My first post from Guatemala! I'll be doing lots of backdating, since it's much easier to write posts longhand and type them up in batches when I get to a computer, and I'll be making lots of typos, since Spanish keyboards take some getting used to.
So - Wednesdays flights went just fine. I arrived in Guatemala City right on schedule, sailed through customs and into Scott's arms. We taxied back to the apartment where he's been staying and made rice and beans for dinner.
A few impressions of the city - I was surprised at how dark it was flying in, how unlit. There was a sprinkling of orange lights, but nothing like the blaring whites when you fly over the East coast. I hope that means I'll get to see some stars while I'm down here. The drive through the city was congested with cars and pollution. All the walls are painted in bright colors, and there aren't many signs. Instead, store names and advertisements are painted directly onto the walls.
Up at 4:15, in a taxi by 5, on a flight to Tikal by 6. At our hotel, La Casa de Don David, shortly after 8. We checked in, hopped on 2 of the hotel's old beat-up mountain bikes, and rode a mile down the road to a bioreserve. We passed kids and horses and a pickup trick with about 10 Guatemalan men crammed in the back. We chatted with Edwin, the man who worked at the reserve for a little while. He was sitting at a table with animal skulls: two tapirs and a tepescuintle (more about that animal later). And there were a bunch of glass bottles filled with formeldahyde and reptiles and insects: a bunch of snakes, a huge spider, some sort of horned beetle called elephantito for "little elephant". There was a squirrel which was upside-down in its jar for some reason.
After preparing ourselves for the beasts we might encouter within, we started down the path into the jungle. It was green. There were all kinds of exotic trees with large leaves and funny bark. We hiked up a big hill and were suddenly rewarded by a miradore - a beautiful view of the road we had come in on, the surrounding hills and the big blue lake. It was sunny and warm and there were cool breezes; it felt good to be there.

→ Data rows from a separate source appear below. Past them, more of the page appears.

(** The escaped form survives folding. *)
Lemma fold_escape_inj a b :
  Forall byte a -> Forall byte b -> fold (escapeStorageSegment a) = fold (escapeStorageSegment b) -> a = b.
Proof.
  intros Ha. revert b. induction Ha as [|c a Hc Ha IH]; intros b Hb.
  - destruct b as [|d b]; [done|]. rewrite escape_cons. unfold escape_byte. by destruct (storageSegmentByteSafe d).
  - destruct Hb as [|d b Hd Hb]; rewrite !escape_cons; unfold escape_byte.
    { by destruct (storageSegmentByteSafe c). }
    pose proof (nibbles c Hc) as (C1 & C2 & C3). pose proof (nibbles d Hd) as (D1 & D2 & D3).
    destruct (storageSegmentByteSafe c) eqn:Sc, (storageSegmentByteSafe d) eqn:Sd; rewrite !fmap_app, ?fmap_cons, ?fmap_nil;
      rewrite ?(safe_fold _ Sc), ?(safe_fold _ Sd); cbn [app]; intros Heq.
    + injection Heq as -> Heq. by rewrite (IH b).
    + injection Heq as Heq _. apply safe_byte in Sc. change (byte_lower (ch "%")) with 37 in Heq. lia.
    + injection Heq as Heq _. apply safe_byte in Sd. change (byte_lower (ch "%")) with 37 in Heq. lia.
    + rewrite !fold_escape_digit in Heq by done. injection Heq as H1 H2 Heq.
      apply hex_digit_inj in H1, H2; [|done..]. rewrite (IH b) by done. f_equal. lia.
Qed.

(** ** Segments *)

Definition digested (segment : gostring) : bool :=
  negb (storageSegmentSafe segment) && (maxStorageSegment <? len (escapeStorageSegment segment)).

Lemma segment_path s :
  storagePathSegment s = if digested s then bs "~" ++ hex_encode (sha256 s) else escapeStorageSegment s.
Proof.
  unfold storagePathSegment, digested. destruct (storageSegmentSafe s) eqn:E; cbn [negb andb].
  - unfold storageSegmentSafe in E. apply andb_true_iff in E as [_ E]. by rewrite escape_safe.
  - destruct (Z.leb_spec (len (escapeStorageSegment s)) maxStorageSegment), (Z.ltb_spec maxStorageSegment (len (escapeStorageSegment s)));
      [lia|done|done|lia].
Qed.

Definition path_byte (c : Z) : Prop := storageSegmentByteSafe c = true \/ 65 <= c <= 70 \/ c = 37 \/ c = 126.

Lemma hex_encode_safe s : Forall byte s -> Forall (fun c => storageSegmentByteSafe c = true) (hex_encode s).
Proof.
  intros Hs. unfold hex_encode. apply Forall_concat, Forall_fmap. eapply Forall_impl; [exact Hs|]. intros c Hc.
  pose proof (nibbles c Hc) as (C1 & C2 & _).
  assert (forall n, 0 <= n < 16 -> storageSegmentByteSafe (hex_digit n) = true) as Hd.
  { intros n Hn. apply safe_byte. unfold hex_digit. destruct (Z.ltb_spec n 10); lia. }
  simpl. forall_list; by apply Hd.
Qed.

Lemma segment_bytes s : Forall byte s -> Forall path_byte (storagePathSegment s).
Proof.
  intros Hs. rewrite segment_path. destruct (digested s).
  - change (bs "~") with [126]. constructor; [unfold path_byte; lia|].
    eapply Forall_impl; [apply hex_encode_safe, sha256_digest|]. by left.
  - unfold escapeStorageSegment. apply Forall_concat, Forall_fmap. eapply Forall_impl; [exact Hs|]. intros c Hc.
    pose proof (nibbles c Hc) as (C1 & C2 & _). simpl. unfold escape_byte. destruct (storageSegmentByteSafe c) eqn:E.
    + constructor; [by left|constructor].
    + change (ch "%") with 37. apply escape_digit_hex in C1, C2.
      assert (forall d, 48 <= d <= 57 \/ 65 <= d <= 70 -> path_byte d) as Hd.
      { intros d [Hd|Hd]; [left; apply safe_byte; lia | by right; left]. }
      forall_list; [unfold path_byte; lia | by apply Hd | by apply Hd].
Qed.

Lemma path_byte_spec c : path_byte c -> 0 <= c < 0x80 /\ c <> 47 /\ byte_lower c <> 47.
Proof.
  unfold path_byte. rewrite safe_byte. intros Hc. assert (0 <= c < 128 /\ c <> 47) as [H1 H2] by lia. split_and!; [lia|lia|done|].
  unfold byte_lower. destruct (in_range 65 90 c) eqn:E; [apply in_range_true in E; lia|done].
Qed.

(** Two segments with one file name are equal or collide. *)
Lemma segment_distinct a b :
  Forall byte a -> Forall byte b -> fold (storagePathSegment a) = fold (storagePathSegment b) -> a = b \/ (a <> b /\ sha256 a = sha256 b).
Proof.
  intros Ha Hb. rewrite !segment_path.
  assert (forall s, fold (bs "~" ++ hex_encode (sha256 s)) = 126 :: hex_encode (sha256 s)) as Hfold.
  { intros s. rewrite fmap_app. change (bs "~") with [126]. cbn [fmap list_fmap app]. change (byte_lower 126) with 126. f_equal.
    assert (Forall (fun c => storageSegmentByteSafe c = true) (hex_encode (sha256 s))) as Hh by apply hex_encode_safe, sha256_digest.
    induction Hh as [|c l Hc Hl IH]; [done|]. cbn [fmap list_fmap]. rewrite safe_fold by done. by f_equal. }
  assert (forall s t, Forall byte s -> fold (escapeStorageSegment s) <> 126 :: t) as Hesc.
  { intros s t Hs Heq. destruct Hs as [|c s Hc Hs]; [done|]. rewrite escape_cons in Heq. unfold escape_byte in Heq.
    destruct (storageSegmentByteSafe c) eqn:E; rewrite fmap_app in Heq; cbn [fmap list_fmap app] in Heq; injection Heq as Heq _.
    - rewrite safe_fold in Heq by done. apply safe_byte in E. lia.
    - by change (byte_lower (ch "%")) with 37 in Heq. }
  destruct (digested a), (digested b); rewrite ?Hfold; intros Heq.
  - injection Heq as Heq. apply hex_encode_inj in Heq; [|apply sha256_digest..]. destruct (decide (a = b)); auto.
  - symmetry in Heq. by apply Hesc in Heq.
  - by apply Hesc in Heq.
  - left. by apply fold_escape_inj.
Qed.

(** ** Object paths *)

Lemma fold_split s c : byte_lower c = c -> Forall (fun a => a <> c -> byte_lower a <> c) s ->
  (fun x : gostring => fold x) <$> strings_split s c = strings_split (fold s) c.
Proof.
  intros Hc. induction 1 as [|a s Ha Hs IH]; [done|]. cbn [strings_split fmap list_fmap].
  destruct (Z.eqb_spec a c) as [->|Hne].
  - rewrite Hc, Z.eqb_refl. cbn [fmap list_fmap]. by f_equal.
  - destruct (Z.eqb_spec (byte_lower a) c) as [Hx|_]; [by destruct (Ha Hne)|]. rewrite <- IH.
    by destruct (strings_split s c).
Qed.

On our way down, I felt what I thought was collected rainwater falling from the top of a tree. This seemed strange, since the rest of teh forest was completely dry. I looked up and realized that it was actually a monkey urinating from the treetops. We backed up, and Scott discovered the rest of the family on another branch overlooking the trail. They were howler monkeys, five adults and a baby, and their continued urination and defecation in our general direction made no secret of the fact that they were anxious for us to get on our way. But their lack of accuracy meant that our curiosity outlasted their bladders, so eventually they all sulked off to find another, more private branch. They have the most amazing tails. I think the best part of the encounter was watching them move through the trees. They're very graceful, almost catlike.
We also saw a lizard, a pair of woodpeckers, and a big flock of noisy black and white birds whose name we can't remember.
We got back to the hotel around 1 and went to the Don Juan (!) restaurant across the street. I wanted to get tepescuintle, an edible jungle rodent that I had read about in the guidebook, but they were all out. So Scott and I split the two other local specialties - venison and whitefish. (It was his first time eating venison! Funny, because for me it's not a foreign food at all. It reminds me of Minnesota and dinner at my grandma's house.) We lingered over the meal and returned to the hotel to a much needed siesta. I woke up before Scott and have come out to the hammock to write. I have no idea what time it is. the afternoon light is diffused by all the green leaves around me. The more I listen, the more birds I hear. In the distance, across the lawn, I can see a man trimming the hedges and the topiary with a machete. We might go for a swim later on. Or I might just lie here and watch the birds. This is a beautiful vacation.